The first person to receive the COVID-19 vaccination was Sandra Lindsay, a critical-care nurse at Long Island Jewish Medical Center who spent the last 10 months working the front lines as the pandemic hit New York.
She received her shot during a press conference that Gov. Andrew Cuomo was having Monday.
When Cuomo asked her how she felt, she said it didn’t feel any different from any other vaccine she had received in her life. She said her desire to go first was to “instill public confidence that the vaccine is safe.”
Pfizer’s vaccine is administered in two doses, spaced three weeks apart, and medical experts have warned that there can be side effects associated with the vaccination.

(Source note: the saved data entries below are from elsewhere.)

(* ===== verification/AuthDb.v ===== *)
(** * Accounts: the store and its environment

    The PostgreSQL tables behind [apps/api/src/auth], [members], [apps],
    [tenant] and [audit] ([db/postgres/schema.sql],
    [upgrades/0008_installation.sql]): rows as records, tables as lists of
    rows, unique indexes checked on insertion.  Timestamps are in microseconds,
    the resolution of the columns. *)

From stdpp Require Import pretty.
From S2P Require Import Prelude JsVal Crypto Authz.

#[global] Open Scope Z_scope.

(** ** Environment of a request *)

(** The places of the code that read [Date.now()] / [new Date()]. *)
Inductive ClockSite := LockCheck | TotpStep | SessionExpiry | LeaseCheck | LeaseExpiry | SecuredAt | KeyGrace | ClaimHit.

Inductive Mode := multi_tenant | single_tenant.
#[global] Instance Mode_eq_dec : EqDecision Mode.
Proof. solve_decision. Defined.

Record Env := mkEnv {
  Date_now : ClockSite → Z;          (** ms *)
  pg_now : Z;                        (** [now()] of the transaction, µs *)
  uuid : nat → string;               (** [gen_random_uuid()], one per inserted row *)
  random_token : nat → string;       (** [randomBytes(32).toString("base64url")] *)
  salt : nat → string;               (** the salts argon2 draws *)
  secret_random : bytes;             (** [generateSecret()] *)
  envelope_random : Entropy;
  backup_random : list bytes;        (** ten times seven bytes *)
  cfg_mode : Mode;
  cfg_sessionTtlHours : Z;
  cfg_setupToken : option string;
  cfg_version : string;
  cfg_publicBindAddress : string;
  NUDGEON_MASTER_KEY : option string;
  master_key_file : option string;   (** contents of [KMS_MASTER_KEY_FILE] *)
  ip : option string;
  user_agent : option string;
  audit_fails : bool }.               (** an insertion into the audit log fails *)

(** Unicode case mapping, zod's e-mail format and the time zone database. *)
Class Host := {
  toUpperCase : string → string;
  toLowerCase : string → string;
  pg_lower : string → string;
  zod_email : string → bool;
  known_time_zone : string → bool }.

(** [new Date(column).getTime()] *)
Definition getTime (t : Z) : Z := t / 1000.
Definition of_ms (ms : Z) : Z := ms * 1000.
Definition seconds (n : Z) : Z := n * 1000000.
Definition minutes (n : Z) : Z := seconds (60 * n).
Definition days (n : Z) : Z := seconds (86400 * n).

(** ** Rows *)

Record Tenant := mkTenant {
  tn_id : string; tn_name : string; tn_require_2fa : bool;
  tn_delete_requested_at : option Z; tn_purge_after : option Z }.

Inductive MemberStatus := MActive | MInvited | MDisabled.
#[global] Instance MemberStatus_eq_dec : EqDecision MemberStatus.
Proof. solve_decision. Defined.

Record Totp := mkTotp {
  secret_enc : option bytes; enabled_at : option Z; last_counter : option Z;
  failed_count : Z; locked_until : option Z }.
Definition no_totp : Totp := mkTotp None None None 0 None.

Record Member := mkMember {
  m_id : string; m_tenant : string; m_email : string; m_password_hash : option string;
  m_name : string; m_role : Role; m_status : MemberStatus; m_totp : Totp; m_created_at : Z }.

Definition is_active (m : Member) : bool := bool_decide (m_status m = MActive).
Definition is_owner (m : Member) : bool := bool_decide (m_role m = Owner).

Record BackupCode := mkBackup {
  bc_id : string; bc_tenant : string; bc_member : string; bc_hash : string; bc_used_at : option Z }.

Record Session := mkSession {
  se_tenant : string; se_member : string; se_token_hash : string; se_ip : option string;
  se_user_agent : option string; se_expires_at : Z; se_revoked_at : option Z }.

Record App := mkApp { ap_id : string; ap_tenant : string; ap_name : string; ap_timezone : string }.

Inductive KeyKind := Sdk | Server.
#[global] Instance KeyKind_eq_dec : EqDecision KeyKind.
Proof. solve_decision. Defined.
Inductive KeyScope := Full | IngestOnly.
#[global] Instance KeyScope_eq_dec : EqDecision KeyScope.
Proof. solve_decision. Defined.
Inductive KeyStatus := KActive | KRotating | KRevoked.
#[global] Instance KeyStatus_eq_dec : EqDecision KeyStatus.
Proof. solve_decision. Defined.

Record ApiKey := mkKey {
  k_id : string; k_tenant : string; k_app : string; k_kind : KeyKind; k_scope : KeyScope;
  k_prefix : string; k_hash : string; k_status : KeyStatus; k_grace_expires_at : option Z;
  k_last_used_at : option Z; k_revoked_at : option Z }.

Record AuditLog := mkAudit {
  al_tenant : string; al_actor : option string; al_actor_email : option string; al_action : string;
  al_target_type : option string; al_target : option string; al_detail : jsval; al_ip : option string }.

Inductive InstallState := Unclaimed | Claimed | Secured | RecoveryRequired.
#[global] Instance InstallState_eq_dec : EqDecision InstallState.
Proof. solve_decision. Defined.

Record SetupResult := mkSetupResult {
  sr_tenant_id : string; sr_app_id : string; sr_member_id : string;
  sr_installation_id : string; sr_secured_at : Z }.

Record Installation := mkInstallation {
  in_id : string; in_state : InstallState; in_token_hash : option string; in_token_version : Z;
  in_claim_session : option string; in_claim_expires_at : option Z; in_claimed_at : option Z;
  in_idempotency_hash : option string; in_request_hash : option string;
  in_result : option SetupResult; in_record_version : Z }.

(** ** The store *)

Record Db := mkDb {
  tenants : list Tenant;
  members : list Member;
  backup_codes : list BackupCode;
  sessions : list Session;
  apps : list App;
  api_keys : list ApiKey;
  audit_logs : list AuditLog;
  installation : option Installation }.

Definition empty_db : Db := mkDb [] [] [] [] [] [] [] None.

Definition set_tenants x (d : Db) : Db :=
  mkDb x (members d) (backup_codes d) (sessions d) (apps d) (api_keys d) (audit_logs d) (installation d).
Definition set_members x (d : Db) : Db :=
  mkDb (tenants d) x (backup_codes d) (sessions d) (apps d) (api_keys d) (audit_logs d) (installation d).
Definition set_backup_codes x (d : Db) : Db :=
  mkDb (tenants d) (members d) x (sessions d) (apps d) (api_keys d) (audit_logs d) (installation d).
Definition set_sessions x (d : Db) : Db :=
  mkDb (tenants d) (members d) (backup_codes d) x (apps d) (api_keys d) (audit_logs d) (installation d).
Definition set_apps x (d : Db) : Db :=
  mkDb (tenants d) (members d) (backup_codes d) (sessions d) x (api_keys d) (audit_logs d) (installation d).
Definition set_api_keys x (d : Db) : Db :=
  mkDb (tenants d) (members d) (backup_codes d) (sessions d) (apps d) x (audit_logs d) (installation d).
Definition set_audit_logs x (d : Db) : Db :=
  mkDb (tenants d) (members d) (backup_codes d) (sessions d) (apps d) (api_keys d) x (installation d).
Definition set_installation x (d : Db) : Db :=
  mkDb (tenants d) (members d) (backup_codes d) (sessions d) (apps d) (api_keys d) (audit_logs d) x.

(** ** Statements *)

(** [WHERE tenant_id = $1 AND id = $2] *)
Definition member_at (tenant id : string) (m : Member) : bool :=
  String.eqb (m_tenant m) tenant && String.eqb (m_id m) id.
Definition member_id (id : string) (m : Member) : bool := String.eqb (m_id m) id.

Definition update_members (p : Member → bool) (f : Member → Member) : M Db unit :=
  modify (λ d, set_members (update_where p f (members d)) d).

Definition set_totp (t : Totp) (m : Member) : Member :=
  mkMember (m_id m) (m_tenant m) (m_email m) (m_password_hash m) (m_name m) (m_role m) (m_status m) t (m_created_at m).
Definition set_role (r : Role) (m : Member) : Member :=
  mkMember (m_id m) (m_tenant m) (m_email m) (m_password_hash m) (m_name m) r (m_status m) (m_totp m) (m_created_at m).
Definition set_status (s : MemberStatus) (m : Member) : Member :=
  mkMember (m_id m) (m_tenant m) (m_email m) (m_password_hash m) (m_name m) (m_role m) s (m_totp m) (m_created_at m).

(** SQLSTATE 23505 *)
Definition unique_violation : exn := PlainError "23505 unique_violation".

Section Inserts.
Context `{Host}.

Definition insert_tenant (t : Tenant) : M Db unit :=
  d ← get;
  _ ← throw_if (existsb (λ x, String.eqb (tn_id x) (tn_id t)) (tenants d)) unique_violation;
  modify (λ d, set_tenants (tenants d ++ [t]) d).

(** primary key, [UNIQUE (tenant_id, email)] and [members_email_login_idx] *)
Definition insert_member (m : Member) : M Db unit :=
  d ← get;
  _ ← throw_if (existsb (λ x, String.eqb (m_id x) (m_id m)
         || String.eqb (pg_lower (m_email x)) (pg_lower (m_email m))
         || String.eqb (m_tenant x) (m_tenant m) && String.eqb (m_email x) (m_email m)) (members d)) unique_violation;
  modify (λ d, set_members (members d ++ [m]) d).

Definition insert_app (a : App) : M Db unit :=
  d ← get;
  _ ← throw_if (existsb (λ x, String.eqb (ap_id x) (ap_id a)
         || String.eqb (ap_tenant x) (ap_tenant a) && String.eqb (ap_name x) (ap_name a)) (apps d)) unique_violation;
  modify (λ d, set_apps (apps d ++ [a]) d).

Definition insert_key (k : ApiKey) : M Db unit :=
  d ← get;
  _ ← throw_if (existsb (λ x, String.eqb (k_id x) (k_id k) || String.eqb (k_hash x) (k_hash k)) (api_keys d)) unique_violation;
  modify (λ d, set_api_keys (api_keys d ++ [k]) d).

Definition insert_session (s : Session) : M Db unit :=
  d ← get;
  _ ← throw_if (existsb (λ x, String.eqb (se_token_hash x) (se_token_hash s)) (sessions d)) unique_violation;
  modify (λ d, set_sessions (sessions d ++ [s]) d).

Definition insert_backup (b : BackupCode) : M Db unit :=
  d ← get;
  _ ← throw_if (existsb (λ x, String.eqb (bc_id x) (bc_id b)) (backup_codes d)) unique_violation;
  modify (λ d, set_backup_codes (backup_codes d ++ [b]) d).
End Inserts.

(** The member a session belongs to ([SessionMember]). *)
Record SessionMember := mkSessionMember {
  sm_memberId : string; sm_tenantId : string; sm_email : string; sm_name : string;
  sm_role : string; sm_totpEnabled : bool; sm_requires2fa : bool }.

(** [AuditService.record]: an insertion that fails is logged and swallowed. A time
    of the detail is its number of microseconds. *)
Definition append_audit (fails : bool) (e : AuditLog) (log : list AuditLog) : list AuditLog :=
  if fails then log else log ++ [e].
Definition record (env : Env) (e : AuditLog) : M Db unit :=
  modify (λ d, set_audit_logs (append_audit (audit_fails env) e (audit_logs d)) d).
Definition recordAs (env : Env) (actor : SessionMember) (action : string)
    (targetType targetId : option string) (detail : list (string * jsval)) : M Db unit :=
  record env (mkAudit (sm_tenantId actor) (Some (sm_memberId actor)) (Some (sm_email actor)) action targetType targetId
                (JObj detail) (ip env)).
(* ===== verification/JourneyApi.v ===== *)
(** * Journeys ([apps/api/src/journeys/journeys.controller.ts])

    The handlers of the journey editor: drafts, validation, activation (a
    version snapshot, the audience of a blast and its entry job), pausing and
    archiving. *)

From Stdlib Require Import QArith.
From stdpp Require Import sorting pretty.
From S2P Require Import Prelude JsVal SegmentDsl Graph BranchCondition JourneyModel Crypto Json Schema Authz AuthDb JourneyContract JourneyDb SegmentsApi.

#[global] Open Scope Z_scope.

Section Journeys.
Context `{Zod} `{Crypto} `{Collation} `{ClickHouse}.

(** ** Statements *)

Definition journey_scope (appId : string) (member : SessionMember) (j : Journey) : bool :=
  scope (sm_tenantId member) appId (j_tenant j) (j_app j).
(** [WHERE id = $1 AND tenant_id = $2 AND app_id = $3] *)
Definition journey_at (appId id : string) (member : SessionMember) (j : Journey) : bool :=
  String.eqb (j_id j) id && journey_scope appId member j.

Definition journey_name_taken : exn := BadRequestException "같은 이름의 저니가 이미 있습니다".

Definition insert_journey (j : Journey) : W unit :=
  d ← db_get;
  _ ← throw_if (existsb (λ x, String.eqb (j_id x) (j_id j)
          || String.eqb (j_app x) (j_app j) && String.eqb (j_name x) (j_name j)) (journeys d)) journey_name_taken;
  db_modify (λ d, set_journeys (journeys d ++ [j]) d).

(** [SELECT v.definition FROM journey_versions v JOIN journeys j ...] *)
Definition versions_of (appId id : string) (member : SessionMember) (d : Db) : list Version :=
  if existsb (journey_at appId id member) (journeys d)
  then select (λ v, String.eqb (v_journey v) id) (journey_versions d) else [].
Definition version_le (a b : Version) : Prop := v_version a <= v_version b.
#[global] Instance version_le_dec a b : Decision (version_le a b).
Proof. unfold version_le. solve_decision. Defined.

Definition publishedABNodes (appId id : string) (member : SessionMember) (d : Db) : PublishedABNodes :=
  collectPublishedABNodes
    (map (λ v, journey_of (v_definition v)) (merge_sort version_le (versions_of appId id member d))).

Definition graph_disabled : ValidationIssue :=
  mkIssue Error "모든 워커를 업데이트한 뒤 JOURNEY_GRAPH_V2_ENABLED=true로 활성화하세요" None None None
    (Some "schema_version").

Definition definitionIssues (env : Env) (appId id : string) (member : SessionMember) (def : JourneyDefinition) (d : Db)
    : list ValidationIssue :=
  validateJourney number_format def
  ++ when (version_is def 2 && negb (journeyGraphV2Enabled env)) [graph_disabled]
  ++ validatePublishedABNodes def (publishedABNodes appId id member d).

(** ** Segments of a blast *)

Definition compileSegment (tenantId appId segmentId category : string) : W Compiled :=
  d ← db_get;
  s ← some_or_throw (select1 (λ s, String.eqb (sg_id s) segmentId && scope tenantId appId (sg_tenant s) (sg_app s))
         (segments d)) (BadRequestException "세그먼트를 찾을 수 없습니다");
  _ ← throw_if (bool_decide (sg_status s = SBroken)) (BadRequestException "broken 세그먼트로는 활성화할 수 없습니다");
  compiled_or_throw (compile number_format (sg_definition s) tenantId appId (category_of category)) compile_failed.

Definition audience_sql (c : Compiled) : Compiled :=
  mkCompiled ("INSERT INTO campaign_audiences (audience_ref, tenant_id, app_id, user_id, created_at)
              SELECT {aref:UUID}, {tid:UUID}, {aid:UUID}, user_id, now64(3)
                FROM (" +:+ sql c +:+ ")") (args c).

Definition snapshotAudience (env : Env) (tenantId appId segmentId category : string) : W string :=
  compiled ← compileSegment tenantId appId segmentId category;
  let audienceRef := gen_uuid env 1 in
  insert ← to_query (audience_sql compiled);
  _ ← modify (λ w, mkWorld (pg w)
        (ch_commands w ++ [mkQuery (query insert)
           (query_params insert ++ [("aref", JStr audienceRef); ("tid", JStr tenantId); ("aid", JStr appId)])])
        (preview_cache w));
  mret audienceRef.

Definition audienceCount (tenantId appId segmentId category : string) : W num :=
  compiled ← compileSegment tenantId appId segmentId category;
  q ← to_query (count_query compiled "c");
  mret (ch_count q).

(** ** Drafts *)

Definition newer_first (a b : Journey) : Prop := j_updated_at b <= j_updated_at a.
#[global] Instance newer_first_dec a b : Decision (newer_first a b).
Proof. unfold newer_first. solve_decision. Defined.

Definition list_journeys (env : Env) (appId : string) (member : SessionMember) : W (list Journey * list string) :=
  _ ← assertApp appId member;
  d ← db_get;
  mret (merge_sort newer_first (select (journey_scope appId member) (journeys d)),
        supported_node_types (journeyGraphV2Enabled env)).

(** the row, the draft's revision, the published allocations and the node types *)
Definition get_journey (env : Env) (appId id : string) (member : SessionMember)
    : W (Journey * string * PublishedABNodes * list string) :=
  _ ← assertApp appId member;
  d ← db_get;
  j ← some_or_throw (select1 (journey_at appId id member) (journeys d)) (NotFoundException "Not Found");
  mret (j, draftRevision (j_name j) (j_draft j), publishedABNodes appId id member d,
        supported_node_types (journeyGraphV2Enabled env)).

Definition journey_editor : string := "저니 편집·활성화는 Editor 이상만 가능합니다".

(** [data.definition.settings.category] *)
Definition category_in (definition : jsval) : string := text_of (prop (prop definition "settings") "category").

Definition create_journey (env : Env) (appId : string) (body : jsval) (member : SessionMember) : W (string * string) :=
  _ ← assertApp appId member;
  _ ← assertEditor journey_editor member;
  data ← parse (upsertSchema body);
  _ ← insert_journey (mkJourney (gen_uuid env 0) (sm_tenantId member) appId (up_name data) JDraft
         (category_in (up_definition data)) (up_definition data) None (sm_memberId member) (now env));
  mret (gen_uuid env 0, draftRevision (up_name data) (up_definition data)).

Definition editable (j : Journey) : bool := bool_decide (j_status j = JDraft ∨ j_status j = JPaused).
Definition edited (env : Env) (data : Upsert) (j : Journey) : Journey :=
  mkJourney (j_id j) (j_tenant j) (j_app j) (up_name data) (j_status j) (category_in (up_definition data))
    (up_definition data) (j_active_version j) (j_created_by j) (now env).

Definition update_journey (env : Env) (appId id : string) (body : jsval) (member : SessionMember) : W string :=
  _ ← assertApp appId member;
  _ ← assertEditor journey_editor member;
  data ← parse (upsertSchema body);
  d ← db_get;
  let p := λ j, journey_at appId id member j && editable j in
  let rows := row_count p (journeys d) in
  _ ← throw_if ((0 <? rows)
         && existsb (λ x, negb (String.eqb (j_id x) id) && String.eqb (j_app x) appId
                          && String.eqb (j_name x) (up_name data)) (journeys d)) journey_name_taken;
  _ ← db_modify (λ d, set_journeys (update_where p (edited env data) (journeys d)) d);
  _ ← throw_if (rows =? 0) (NotFoundException "수정 가능한 저니를 찾을 수 없습니다 (활성 저니는 새 버전으로만 변경)");
  mret (draftRevision (up_name data) (up_definition data)).

(** [load] *)
Definition load (appId id : string) (member : SessionMember) : W Journey :=
  d ← db_get;
  some_or_throw (select1 (journey_at appId id member) (journeys d)) (NotFoundException "저니를 찾을 수 없습니다").

(** [def.entry.type === "blast" && def.entry.segment_id], the segment *)
Definition blast_segment (def : JourneyDefinition) : option string :=
  match entry def with
  | Some e =>
      if bool_decide (entry_type e = Some "blast") && negb (falsy (segment_id e)) then segment_id e else None
  | None => None
  end.

Definition validate_journey (env : Env) (appId id : string) (member : SessionMember)
    : W (list ValidationIssue * option num * string) :=
  j ← load appId id member;
  d ← db_get;
  let def := journey_of (j_draft j) in
  let issues := definitionIssues env appId id member def d in
  let revision := draftRevision (j_name j) (j_draft j) in
  match blast_segment def with
  | Some segment =>
      if hasErrors issues then mret (issues, None, revision)
      else n ← audienceCount (sm_tenantId member) appId segment (category_in (j_draft j));
           mret (issues, Some n, revision)
  | None => mret (issues, None, revision)
  end.

(** ** Activation *)

Definition next_version (appId id : string) (member : SessionMember) (d : Db) : Z :=
  foldr Z.max 0 (map v_version (versions_of appId id member d)) + 1.

Definition insert_version (v : Version) : W unit :=
  d ← db_get;
  _ ← throw_if (existsb (λ x, String.eqb (v_journey x) (v_journey v) && (v_version x =? v_version v)) (journey_versions d))
        unique_violation;
  db_modify (λ d, set_versions (journey_versions d ++ [v]) d).

Definition activated (env : Env) (version : Z) (j : Journey) : Journey :=
  mkJourney (j_id j) (j_tenant j) (j_app j) (j_name j) JActive (j_category j) (j_draft j) (Some version)
    (j_created_by j) (now env).

Definition STREAM_journeyEntry : string := "stream:journey.entry".
Definition entry_key (id : string) (version : Z) : string := "v2:entry:" +:+ id +:+ ":" +:+ pretty version.
Definition entry_job (id : string) (version : Z) (audienceRef : string) : jsval :=
  JObj [("journey_id", JStr id); ("version", JNum (NInt version)); ("source", JStr "blast");
        ("audience_ref", JStr audienceRef)].

(** the partial unique index of the outbox *)
Definition deduplicated (key : string) : bool := starts_with "v2:" key || starts_with "event." key.
(** [INSERT ... ON CONFLICT DO NOTHING] *)
Definition add_outbox (r : OutboxRow) (d : Db) : Db :=
  if deduplicated (ob_key r)
     && existsb (λ x, scope (ob_tenant r) (ob_app r) (ob_tenant x) (ob_app x) && String.eqb (ob_key x) (ob_key r))
          (journey_outbox d)
  then d else set_outbox (journey_outbox d ++ [r]) d.
Definition insert_outbox (r : OutboxRow) : W unit := db_modify (add_outbox r).

(** The version, its activation and the entry job of its audience *)
Definition publish_version (env : Env) (appId id : string) (member : SessionMember) (j : Journey)
    (version : Z) (audienceRef : option string) : W unit :=
  _ ← insert_version (mkVersion id version (j_draft j));
  _ ← db_modify (λ d, set_journeys (update_where (journey_at appId id member) (activated env version) (journeys d)) d);
  match audienceRef with
  | Some ref =>
      insert_outbox (mkOutbox (sm_tenantId member) appId STREAM_journeyEntry (entry_key id version)
        (entry_job id version ref))
  | None => mret tt
  end.

Definition snapshot_if (env : Env) (appId : string) (member : SessionMember) (j : Journey) : W (option string) :=
  match blast_segment (journey_of (j_draft j)) with
  | Some segment =>
      ref ← snapshotAudience env (sm_tenantId member) appId segment (category_in (j_draft j)); mret (Some ref)
  | None => mret None
  end.

Definition stale_revision (revision : option string) (j : Journey) : bool :=
  let given := negb (falsy revision) in
  (version_is (journey_of (j_draft j)) 2 && negb given)
  || given && negb (bool_decide (revision = Some (draftRevision (j_name j) (j_draft j)))).

Definition activate_locked (env : Env) (appId id : string) (member : SessionMember) (revision : option string)
    : W (Z * option string) :=
  j ← load appId id member;
  _ ← throw_if (negb (editable j)) (ConflictException "초안 또는 일시정지 상태에서만 활성화할 수 있습니다");
  _ ← throw_if (stale_revision revision j) (ConflictException "검증 이후 초안이 변경되었습니다. 다시 검증해 주세요");
  d ← db_get;
  _ ← throw_if (hasErrors (definitionIssues env appId id member (journey_of (j_draft j)) d))
        (BadRequestException "검증 실패로 활성화할 수 없습니다");
  let version := next_version appId id member d in
  audienceRef ← snapshot_if env appId member j;
  _ ← publish_version env appId id member j version audienceRef;
  mret (version, audienceRef).

(** [activationSchema.safeParse(body ?? {})] *)
Definition activation_body (body : jsval) : jsval := if is_nullish body then JObj [] else body.

Definition activate_journey (env : Env) (appId id : string) (body : jsval) (member : SessionMember)
    : W (Z * option string) :=
  _ ← assertEditor journey_editor member;
  _ ← assertApp appId member;
  revision ← parse (activationSchema (activation_body body));
  pg_transaction (activate_locked env appId id member revision).

(** ** Pausing and archiving *)

Definition with_status (env : Env) (s : JourneyStatus) (j : Journey) : Journey :=
  mkJourney (j_id j) (j_tenant j) (j_app j) (j_name j) s (j_category j) (j_draft j) (j_active_version j)
    (j_created_by j) (now env).

Definition setStatus (env : Env) (appId id : string) (member : SessionMember) (to : JourneyStatus)
    (from : list JourneyStatus) : W unit :=
  _ ← assertApp appId member;
  d ← db_get;
  let p := λ j, journey_at appId id member j && existsb (λ s, bool_decide (j_status j = s)) from in
  _ ← db_modify (λ d, set_journeys (update_where p (with_status env to) (journeys d)) d);
  throw_if (row_count p (journeys d) =? 0)
    (ConflictException ("현재 상태에서 " +:+ status_text to +:+ "로 전환할 수 없습니다")).

Definition pause_journey (env : Env) (appId id : string) (member : SessionMember) : W unit :=
  _ ← assertEditor journey_editor member;
  setStatus env appId id member JPaused [JActive].

Definition live_state (s : RunStatus) : bool := bool_decide (s = RunActive ∨ s = RunWaiting ∨ s = RunClaimed).
Definition exit_state (s : JourneyState) : JourneyState :=
  mkState (js_id s) (js_tenant s) (js_app s) (js_journey s) (js_version s) (js_user s) RunExited None None None None.
Definition open_execution (s : NodeStatus) : bool := bool_decide (s = Arrived ∨ s = NWaiting ∨ s = Retrying).
Definition exit_execution (env : Env) (x : NodeExecution) : NodeExecution :=
  mkExecution (ex_state x) (ex_tenant x) (ex_app x) (ex_journey x) (ex_node x) NExited (Some (now env)).

Definition archive_journey (env : Env) (appId id : string) (member : SessionMember) : W unit :=
  _ ← assertEditor journey_editor member;
  _ ← assertApp appId member;
  pg_transaction (
    _ ← load appId id member;
    _ ← db_modify (λ d, set_journeys (update_where (journey_at appId id member) (with_status env JArchived) (journeys d)) d);
    _ ← db_modify (λ d, set_states (update_where (λ s, String.eqb (js_journey s) id
            && scope (sm_tenantId member) appId (js_tenant s) (js_app s) && live_state (js_status s))
            exit_state (journey_states d)) d);
    db_modify (λ d, set_executions (update_where (λ x, String.eqb (ex_journey x) id
            && scope (sm_tenantId member) appId (ex_tenant x) (ex_app x) && open_execution (ex_status x))
            (exit_execution env) (node_executions d)) d)).
End Journeys.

While Cuomo had no problem leveraging the photo opp with Lindsay, he also said his state and the country as a whole have a long way to go. “So this is the light at the end of the tunnel, but it’s a long tunnel and we need people to continue to be doing the right thing. And the smart thing, all through the holiday season. And hopefully, when we get to about June, they estimate the vaccine can hit critical mass, but the health care workers will get it first because we know that you’re super stressed during this holiday season.”
On Sunday, workers at a Pfizer plant in Michigan started loading millions of doses onto trucks that will head out and be delivered throughout the country. UPS and FedEx will play a big role in getting the vaccine distributed.
On Monday, 145 shipments were expected to arrive across all 50 states. Health care workers will be prioritized to get vaccinated as soon as possible.